Assigned task: Report each line from the data below that holds the word "TopHeader".

Source material:
(** C6.  [filterByDate] leaves the log as a rearrangement of what it held,
    each record with all four fields as before, in non-decreasing
    lexicographic order of [date]; the other three members are untouched.
    Positions can change hands: there is a reachable tracker in which
    some index holds a different record after the call. *)
Theorem filterByDate_sorts_log
    std_sort (dt : string) (t : ExpenseTracker) :
  sort_permutes std_sort → sort_sorts std_sort →
  let t' := (filterByDate std_sort dt t).2 in
  expenses t' ≡ₚ expenses t
  ∧ StronglySorted (λ a b, String.leb (date a) (date b) = true) (expenses t')
  ∧ categoryMap t' = categoryMap t
  ∧ categoryTotals t' = categoryTotals t
  ∧ maxHeap t' = maxHeap t
  ∧ ∃ cs i, let s := run std_sort cs new_tracker in
            expenses (filterByDate std_sort dt s).2 !! i ≠ expenses s !! i.
Proof.
  intros Hperm Hsorted. simpl. rewrite filterByDate_state. simpl.
  split; [apply Hperm|]. split.
  { eapply StronglySorted_mono; [|apply (std_sort_date_le std_sort Hsorted)].
    intros a b Hab. by apply Is_true_true. }
  do 3 (split; [done|]).
  exists [AddExpense 2%float "b" "2024-01-06"; AddExpense 1%float "a" "2024-01-05"], 0.
  rewrite filterByDate_state. cbn [run fold_left step snd addExpense expenses new_tracker app].
  set (e2 := {| amount := 2%float; category := "b"; date := "2024-01-06"; deleted := false |}).
  set (e1 := {| amount := 1%float; category := "a"; date := "2024-01-05"; deleted := false |}).
  pose proof (Hperm [e2; e1]) as Hp. pose proof (Hsorted [e2; e1]) as Hs.
  destruct (std_sort [e2; e1]) as [|x l]; [by apply Permutation_nil_cons in Hp|].
  simpl. intros [= ->].
  apply Permutation_cons_inv, Permutation_singleton_r in Hp as ->.
  apply StronglySorted_inv in Hs as [_ Hs]. by apply Forall_cons in Hs as [Hs _].
Qed.

(** ** [viewTopExpenses] and deleted records *)

(** With no flagged copy in the queue the loop prints the first [n - i]
    entries and skips nothing. *)
Lemma top_loop_clean i n h :
  Forall (λ e, deleted e = false) h →
  (top_loop i n h).1 = map row_acd (take (N.to_nat (n - i)) h).
Proof.
  intros Hh. revert i. induction Hh as [|e h He Hh IH]; intros i; simpl.
  { by rewrite take_nil. }
  destruct (N.ltb_spec i n) as [Hlt|Hge]; simpl.
  - unfold visible. rewrite He. simpl. rewrite IH.
    by replace (N.to_nat (n - i)) with (S (N.to_nat (n - (i + 1)))) by lia.
  - by replace (N.to_nat (n - i)) with 0 by lia.
Qed.

(** In a reachable state [viewTopExpenses n] prints the first [n] entries
    of the queue, whatever has been deleted from the log. *)
Lemma viewTopExpenses_reachable std_sort cs n :
  sort_permutes std_sort →
  let t := run std_sort cs new_tracker in
  (viewTopExpenses n t).1
  = TopHeader n :: Msg "Amount | Category | Date"
      :: map row_acd (take (N.to_nat n) (maxHeap t)).
Proof.
  intros Hperm. simpl. rewrite top_loop_clean.
  - by rewrite N.sub_0_r.
  - apply Forall_forall.
    apply (heap_clean _ (copies_ok_run std_sort cs _ Hperm copies_ok_new)).
Qed.

(** [deleteExpense] never changes what [viewTopExpenses] prints. *)
Lemma viewTopExpenses_after_delete n index t :
  (viewTopExpenses n (deleteExpense index t).2).1 = (viewTopExpenses n t).1.
Proof.
  unfold viewTopExpenses. cbn [fst].
  by destruct (deleteExpense_maps index t) as (_ & _ & ->).
Qed.

(** C2 (not met by the code).  After
    [addExpense(10, "food", "2024-01-05")] and [deleteExpense(0)] the log
    has no visible record and [viewExpenses] prints only its header, yet
    [viewTopExpenses(1)] prints the deleted record: the queue holds a copy
    whose flag was never set, so the test [!top.deleted] cannot skip it. *)
Theorem viewTopExpenses_prints_deleted_record :
  let t := (deleteExpense 0 (addExpense 10%float "food" "2024-01-05" new_tracker)).2 in
  filter (λ e, visible e = true) (expenses t) = []
  ∧ viewExpenses t = [Msg "Amount | Category | Date"]
  ∧ (viewTopExpenses 1 t).1
    = [TopHeader 1; Msg "Amount | Category | Date";
       Row_acd 10%float "food" "2024-01-05"].
Proof. by repeat split. Qed.

(** ** A worked session *)

Example example_totals :
  categoryTotals example_tracker !! "food" = Some 52.5%float
  ∧ categoryTotals example_tracker !! "travel" = Some 100%float.
Proof. split; vm_compute; reflexivity. Qed.

Example example_top2 :
  (viewTopExpenses 2 example_tracker).1
  = [TopHeader 2; Msg "Amount | Category | Date";
     Row_acd 100%float "travel" "2024-01-05";
     Row_acd 40%float "food" "2024-01-06"].
Proof. vm_compute. reflexivity. Qed.

Example example_by_date :
  (filterByDate date_sort "2024-01-05" example_tracker).1
  = [Msg "Expenses for 2024-01-05:"; Msg "Amount | Category";
     Row_ac 100%float "travel"; Row_ac 12.5%float "food"].
Proof. vm_compute. reflexivity. Qed.

Example example_delete_then_view :
  let t := (deleteExpense 0 example_tracker).2 in
  viewExpenses t
  = [Msg "Amount | Category | Date";
     Row_acd 40%float "food" "2024-01-06";
     Row_acd 100%float "travel" "2024-01-05"]
  ∧ categoryTotals t !! "food" = Some 52.5%float.
Proof. split; vm_compute; reflexivity. Qed.

Example example_delete_out_of_range :
  deleteExpense 3 example_tracker = ([Msg "Invalid index."], example_tracker).
Proof. reflexivity. Qed.

(** ** The statements with hypotheses, run on the worked session *)

Lemma deleteExpense_marks_log_only_witness :
  sort_permutes date_sort
  ∧ (1 < N.of_nat (length (expenses example_tracker)))%N
  ∧ ∃ e, expenses example_tracker !! 1 = Some e
       ∧ expenses (deleteExpense 1 example_tracker).2 !! 1
         = Some {| amount := amount e; category := category e; date := date e;
                   deleted := true |}
       ∧ {| amount := amount e; category := category e; date := date e;
            deleted := false |} ∈ maxHeap (deleteExpense 1 example_tracker).2.
Proof.
  split; [exact date_sort_permutes|]. split; [vm_compute; reflexivity|].
  destruct (deleteExpense_marks_log_only date_sort example_calls 1
              date_sort_permutes) as (e & H1 & H2 & _ & _ & _ & _ & _ & H3 & _).
  - vm_compute. reflexivity.
  - exists e. repeat split; assumption.
Defined.

Lemma filterByDate_lists_visible_on_date_witness :
  sort_permutes date_sort ∧ sort_sorts date_sort
  ∧ data_rows (filterByDate date_sort "2024-01-05" example_tracker).1
    ≡ₚ map row_ac (filter (λ e, date e = "2024-01-05" ∧ deleted e = false)
                     (expenses example_tracker)).
Proof.
  split; [exact date_sort_permutes|]. split; [exact date_sort_sorts|].
  apply (filterByDate_lists_visible_on_date date_sort "2024-01-05"
           example_tracker date_sort_permutes date_sort_sorts).
Defined.

Lemma filterByDate_sorts_log_witness :
  sort_permutes date_sort ∧ sort_sorts date_sort
  ∧ expenses (filterByDate date_sort "2024-01-05" example_tracker).2
    ≡ₚ expenses example_tracker.
Proof.
  split; [exact date_sort_permutes|]. split; [exact date_sort_sorts|].
  apply (filterByDate_sorts_log date_sort "2024-01-05" example_tracker
           date_sort_permutes date_sort_sorts).
Defined.

Lemma viewExpenses_insertion_order_witness :
  let cs := example_calls ++ [DeleteExpense 0; ViewTopExpenses 2; DeleteExpense 7] in
  no_filterByDate cs
  ∧ viewExpenses (run date_sort cs new_tracker)
    = Msg "Amount | Category | Date"
        :: map row_acd (survivors (tombstones 0 cs) 0 (inserted cs)).
Proof.
  split; [reflexivity|].
  apply (viewExpenses_insertion_order date_sort
           (example_calls ++ [DeleteExpense 0; ViewTopExpenses 2; DeleteExpense 7])).
  reflexivity.
Defined.


(** ** Buckets and [filterByCategory] *)

Lemma inserted_snoc cs c : inserted (cs ++ [c]) = inserted cs ++ inserted_by c.
Proof.
  unfold inserted. rewrite map_app, concat_app. simpl. by rewrite app_nil_r.
Qed.

(** The bucket of [K] after any sequence of calls. *)
Lemma categoryMap_run std_sort cs K :
  categoryMap (run std_sort cs new_tracker) !! K
  = match inserted_in K cs with
    | [] => None
    | _ => Some (inserted_in K cs)
    end.
Proof.
  induction cs as [|c cs IH] using rev_ind; [done|].
  rewrite run_snoc. unfold inserted_in in *. rewrite inserted_snoc, filter_app.
  pose proof (step_maps std_sort (run std_sort cs new_tracker) c) as Hc.
  set (F := filter (λ e, category e = K) (inserted cs)) in *.
  destruct c as [amt cat dt| | | | | |];
    try (destruct Hc as (-> & _ & _); cbn [inserted_by]; rewrite filter_nil;
         by rewrite app_nil_r).
  cbn [step snd addExpense categoryMap inserted_by].
  destruct (decide (cat = K)) as [->|Hne].
  - rewrite lookup_insert_eq, IH, filter_cons_True by done. rewrite filter_nil.
    by destruct F.
  - rewrite lookup_insert_ne by done.
    rewrite filter_cons_False by done. rewrite filter_nil.
    by rewrite app_nil_r.
Qed.

Lemma inserted_in_clean K cs :
  Forall (λ e, category e = K ∧ deleted e = false) (inserted_in K cs).
Proof.
  apply Forall_forall. intros e [HK He]%list_elem_of_filter. split; [done|].
  by apply (proj1 (Forall_forall _ _) (inserted_clean cs)).
Qed.

Lemma filter_visible_clean (l : list Expense) :
  Forall (λ e, deleted e = false) l → filter (λ e, visible e = true) l = l.
Proof.
  induction 1 as [|e l He Hl IH]; [done|].
  rewrite filter_cons_True by (unfold visible; by rewrite He). by rewrite IH.
Qed.

(** X1.  After any sequence of calls, the bucket of a category is the
    list of the records inserted with that category, in insertion order and
    with their flags unset; a category has no bucket exactly when nothing
    was inserted with it, and no bucket is empty. *)
Theorem buckets_hold_inserts_of_category std_sort (cs : list call) (K : string) :
  let t := run std_sort cs new_tracker in
  (categoryMap t !! K = None ↔ inserted_in K cs = [])
  ∧ ∀ b, categoryMap t !! K = Some b →
         b = inserted_in K cs ∧ b ≠ []
         ∧ Forall (λ e, category e = K ∧ deleted e = false) b.
Proof.
  simpl. rewrite categoryMap_run. pose proof (inserted_in_clean K cs) as Hc.
  destruct (inserted_in K cs) as [|e l] eqn:E.
  - split; [done|]. by intros b.
  - split; [done|]. intros b [= <-]. done.
Qed.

Solution to the problem:
  = TopHeader n :: Msg "Amount | Category | Date"
    = [TopHeader 1; Msg "Amount | Category | Date";
  = [TopHeader 2; Msg "Amount | Category | Date";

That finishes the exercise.